La répression du viol dans la France contemporaine
Si les mœurs font la loi, la loi fait aussi les mœurs, mais elle ne fait pas tout. Certes, les Françaises sont sorties du silence culpabilisateur dans lequel elles avaient longtemps été enfermées : elles sont sept fois plus nombreuses à porter plainte aujourd’hui qu’en 1978, quand Anne et Araceli bataillaient devant la cour d’Assises d’Aix-en-Provence.
Les policiers et gendarmes sont désormais formés pour recueillir la parole des victimes, le viol est reconnu comme un crime et comme un violent traumatisme que la justice punit plus sévèrement. Un numéro vert destiné aux victimes a vu le jour en 1986, le viol conjugal, rejeté lors du débat de 1980, est entré dans le code pénal douze ans plus tard, au moment où les notions « d’attentats aux mœurs » et « d’outrages à la pudeur » en sortaient pour être remplacées par la formule moralement plus neutre d’« agression sexuelle ».
Enfin, depuis 1998, le suivi socio-judiciaire est requis dans ce genre d’affaires, et en 2000 a été créé un fichier regroupant les empreintes génétiques des délinquants sexuels, tant pour servir la police que pour dissuader les candidats au crime qui ne peuvent plus ignorer qu’ils seront identifiés, arrêtés et condamnés.

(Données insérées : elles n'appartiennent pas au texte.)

(** [dict(zip(fieldnames, row))] with [restval]: the key of column [i]
    holds the row's [i]-th cell, or [None] when the row is shorter. *)
Lemma make_dict_row_lookup hs rs i h :
  NoDup hs -> nth_error hs i = Some h ->
  dict_lookup str_eq_dec h (entries (make_dict_row hs rs)) = Some (nth_error rs i).
Proof.
  intros Hn Hi. assert (Hlt : i < List.length hs) by (apply nth_error_Some; congruence).
  pose proof (combine_fold_lookup hs rs i h Hn Hi) as Hd.
  unfold make_dict_row. cbv zeta.
  set (d := fold_left _ (combine hs rs) []) in *.
  destruct (Nat.ltb_spec (List.length hs) (List.length rs)) as [H1|H1].
  - cbn [entries]. rewrite Hd. destruct (nth_error rs i) eqn:E; [reflexivity|].
    apply nth_error_None in E. lia.
  - destruct (Nat.ltb_spec (List.length rs) (List.length hs)) as [H2|H2]; cbn [entries].
    + rewrite (dict_lookup_fold_set str_eq_dec).
      destruct (Nat.lt_ge_cases i (List.length rs)) as [Hi'|Hi'].
      * destruct (find _ _) as [x|] eqn:F.
        { exfalso. apply find_some in F. destruct F as [Hx Hp]. apply in_rev in Hx.
          destruct (str_eq_dec x h) as [->|]; [|discriminate].
          exact (nodup_nth_not_in_skipn _ _ _ _ Hn Hi Hi' Hx). }
        rewrite Hd. destruct (nth_error rs i) eqn:E; [reflexivity|].
        apply nth_error_None in E. lia.
      * assert (E : nth_error rs i = None) by (apply nth_error_None; lia). rewrite E.
        destruct (find _ _) as [x|] eqn:F; [reflexivity|]. exfalso.
        assert (Hin : In h (rev (skipn (List.length rs) hs)))
          by (rewrite <- in_rev; exact (nth_in_skipn _ _ _ _ Hi Hi')).
        pose proof (find_none _ _ F _ Hin) as Hf. cbv beta in Hf.
        destruct (str_eq_dec h h); [discriminate|congruence].
    + rewrite Hd. destruct (nth_error rs i) eqn:E; [reflexivity|].
      apply nth_error_None in E. lia.
Qed.

Lemma clean_row_cell header record i h :
  NoDup (map strip header) -> nth_error header i = Some h ->
  dict_lookup str_eq_dec (strip h) (clean_row (make_dict_row header record)) =
  Some (option_map strip (nth_error record i)).
Proof.
  intros Hn Hi. pose proof (NoDup_map_inv _ _ Hn) as Hn'.
  pose proof (make_dict_row_lookup _ record _ _ Hn' Hi) as Hl.
  unfold clean_row. rewrite (dict_lookup_fold_set str_eq_dec).
  destruct (find _ _) as [kv|] eqn:F.
  - apply find_some in F. destruct F as [Hkv Hp]. apply in_rev in Hkv.
    destruct (str_eq_dec (strip (fst kv)) (strip h)) as [Hs|]; [|discriminate].
    assert (Hk : fst kv = h)
      by exact (nodup_map_inj strip header _ _ Hn (make_dict_row_keys _ _ _ Hkv)
                  (nth_error_In _ _ Hi) Hs).
    destruct kv as [k v]. simpl in Hk. subst k.
    rewrite (dict_lookup_nodup_in str_eq_dec h v _ (make_dict_row_nodup _ _) Hkv) in Hl.
    injection Hl as ->. reflexivity.
  - exfalso. apply (dict_lookup_in str_eq_dec) in Hl.
    assert (Hin : In (h, nth_error record i) (rev (entries (make_dict_row header record))))
      by (rewrite <- in_rev; exact Hl).
    pose proof (find_none _ _ F _ Hin) as Hf. simpl in Hf.
    destruct (str_eq_dec (strip h) (strip h)); [discriminate|congruence].
Qed.





(** Reading a loaded row by column: when the trimmed headers are
    distinct, the row built by [load_csv] from a record holds, under the
    trimmed [i]-th header, the trimmed [i]-th cell of the record, or
    [None] when the record is shorter than the header. *)
Theorem clean_row_lookup header record i h :
  NoDup (map strip header) -> nth_error header i = Some h ->
  dict_lookup str_eq_dec (strip h) (clean_row (make_dict_row header record)) =
  Some (option_map strip (nth_error record i)).
Proof. exact (clean_row_cell header record i h). Qed.

Definition padded_header : list str := [u " Name "; u "Points"].

Lemma clean_row_lookup_witness :
  NoDup (map strip padded_header) /\ nth_error padded_header 1 = Some (u "Points") /\
  dict_lookup str_eq_dec (strip (u "Points"))
    (clean_row (make_dict_row padded_header [u " Alpha "])) =
  Some (option_map strip (nth_error [u " Alpha "] 1)).
Proof.
  assert (Hn : NoDup (map strip padded_header)).
  { vm_compute. apply NoDup_cons; [intros [H|[]]; discriminate H|].
    apply NoDup_cons; [intros []|apply NoDup_nil]. }
  assert (Hi : nth_error padded_header 1 = Some (u "Points")) by reflexivity.
  split; [exact Hn|]. split; [exact Hi|]. exact (clean_row_lookup _ _ _ _ Hn Hi).
Defined.

(** ** Reading back plain comma-separated lines *)

(** A character the reader treats as plain data: no line break, no
    delimiter, no quote character. *)
Definition plain_char (c : N) : bool :=
  negb ((c =? LF) || (c =? CR) || (c =? DELIMITER) || (c =? QUOTECHAR))%N.

(** A record the [csv] reader can read back from its line: plain fields
    within the field size limit, and not the single empty field (whose
    line is blank). *)
Definition plain_record (fs : list str) : bool :=
  match fs with
  | [[]] => false
  | _ => forallb (fun f => forallb plain_char f
                           && (N.of_nat (List.length f) <=? field_limit)%N) fs
  end.

(** The line of a record: its fields joined by the delimiter, then the
    line ending [nl]. *)
Definition csv_line (nl : str) (fs : list str) : str := str_join [DELIMITER] fs ++ nl.

Lemma plain_char_spec c :
  plain_char c = true ->
  (c =? LF)%N = false /\ (c =? CR)%N = false /\
  (DELIMITER =? c)%N = false /\ (QUOTECHAR =? c)%N = false.
Proof.
  unfold plain_char. rewrite (N.eqb_sym DELIMITER), (N.eqb_sym QUOTECHAR).
  destruct (c =? LF)%N, (c =? CR)%N, (c =? DELIMITER)%N, (c =? QUOTECHAR)%N;
    simpl; intros H; try discriminate; auto.
Qed.

Lemma split_lines_aux_line (l nl rest cur : str) :
  Forall (fun c => c <> LF /\ c <> CR) l -> nl = [LF] \/ nl = [CR; LF] ->
  split_lines_aux (l ++ nl ++ rest) cur = (rev cur ++ l ++ nl) :: split_lines_aux rest [].
Proof.
  intros Hl Hnl. revert cur. induction Hl as [|c l [Hlf Hcr] Hl IH]; intros cur.
  - destruct Hnl as [-> | ->]; simpl.
    + reflexivity.
    + rewrite <- app_assoc. reflexivity.
  - simpl. apply N.eqb_neq in Hlf, Hcr. rewrite Hlf, Hcr, IH. simpl.
    rewrite <- app_assoc. reflexivity.
Qed.

Lemma str_join_no_newline (fs : list str) :
  Forall (fun f => Forall (fun c => plain_char c = true) f) fs ->
  Forall (fun c => c <> LF /\ c <> CR) (str_join [DELIMITER] fs).
Proof.
  assert (Hp : forall f, Forall (fun c => plain_char c = true) f ->
                         Forall (fun c => c <> LF /\ c <> CR) f).
  { intros f. apply Forall_impl. intros c Hc.
    destruct (plain_char_spec c Hc) as [H1 [H2 _]].
    split; apply N.eqb_neq; assumption. }
  induction fs as [|f fs IH]; intros H; [constructor|].
  inversion H as [|? ? Hf Hfs]; subst.
  destruct fs as [|f2 fs']; [apply Hp; exact Hf|].
  change (str_join [DELIMITER] (f :: f2 :: fs'))
    with (f ++ [DELIMITER] ++ str_join [DELIMITER] (f2 :: fs')).
  apply Forall_app. split; [apply Hp; exact Hf|].
  apply Forall_app. split; [constructor; [split; discriminate|constructor]|].
  exact (IH Hfs).
Qed.

Lemma split_lines_csv_lines nl records :
  nl = [LF] \/ nl = [CR; LF] ->
  Forall (fun fs => Forall (fun f => Forall (fun c => plain_char c = true) f) fs) records ->
  split_lines (List.concat (map (csv_line nl) records)) = map (csv_line nl) records.
Proof.
  intros Hnl H. unfold split_lines. induction H as [|fs records Hfs H IH]; [reflexivity|].
  simpl. unfold csv_line at 1. rewrite <- app_assoc.
  rewrite (split_lines_aux_line _ _ _ _ (str_join_no_newline _ Hfs) Hnl), IH.
  reflexivity.
Qed.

Cela est-il pour autant suffisant ? Il y toujours semble-t-il une sous-déclaration systématique des cas de viol, beaucoup de femmes hésitant encore à porter plainte. Les enquêtes régulières de l’INSEE, du Haut conseil à l’égalité comme de l’Observatoire national de la délinquance évaluent le nombre de viols de 50 000 à 100 000 par an, ce qui signifie qu’une femme sur cinq ou sur dix seulement entamerait des démarches judiciaires. Par ailleurs, un grand nombre de plaintes pour viol sont classées sans suite, celles notamment qui concernent des agressions anciennes, prescrites par la loi ou en tout cas trop éloignées dans le temps pour que la Justice puisse rassembler des preuves et poursuivre les coupables.
Par ailleurs, la correctionnalisation n’a pas disparu, en théorie parce qu’elle est plus rapide, mais surtout parce qu’elle est moins coûteuse que les Assises. Contrairement à l’esprit de la loi de 1980, on continue ainsi à déqualifier des viols en les requalifiant en agressions sexuelles.
Les cours criminelles départementales, créées par la loi du 23 mars 2019, peuvent toutefois constituer un moyen terme entre les Assises et la correctionnelle : cette juridiction nouvelle, composée de cinq magistrats professionnels, est compétente pour juger les crimes punis de quinze à vingt ans de réclusion, ce qui est le cas du crime de viol. C’est ainsi devant la cour criminelle du Vaucluse que sont jugés le mari de Gisèle Pelicot et les 49 hommes qui l’ont violée. Reste à savoir si cette affaire hors-normes et l’onde de choc qu’elle a provoquée réussira véritablement à faire bouger les lignes.
Depuis près de cinquante ans, depuis que les femmes ont commencé à prendre la parole, la société française a parcouru du chemin ; cependant, les stéréotypes qui faisaient du viol un crime un peu moins grave que les autres ont-ils totalement disparu ? Même si l’affaire Pelicot aboutit un jour prochain à une nouvelle réforme de la législation sur le viol, il restera à faire évoluer les mentalités. Comme l’affirmait déjà la féministe Benoîte Groult en 1976, la loi à elle seule ne peut pas éradiquer définitivement le viol : « Il ne servira pas à grand-chose de modifier les lois, de faire apprendre le judo aux filles ou de traîner en justice un violeur par-ci, par-là, tant que nous resterons persuadés que les femmes sont par nature craintives et vulnérables, et les hommes agressifs et impossibles à réprimer ».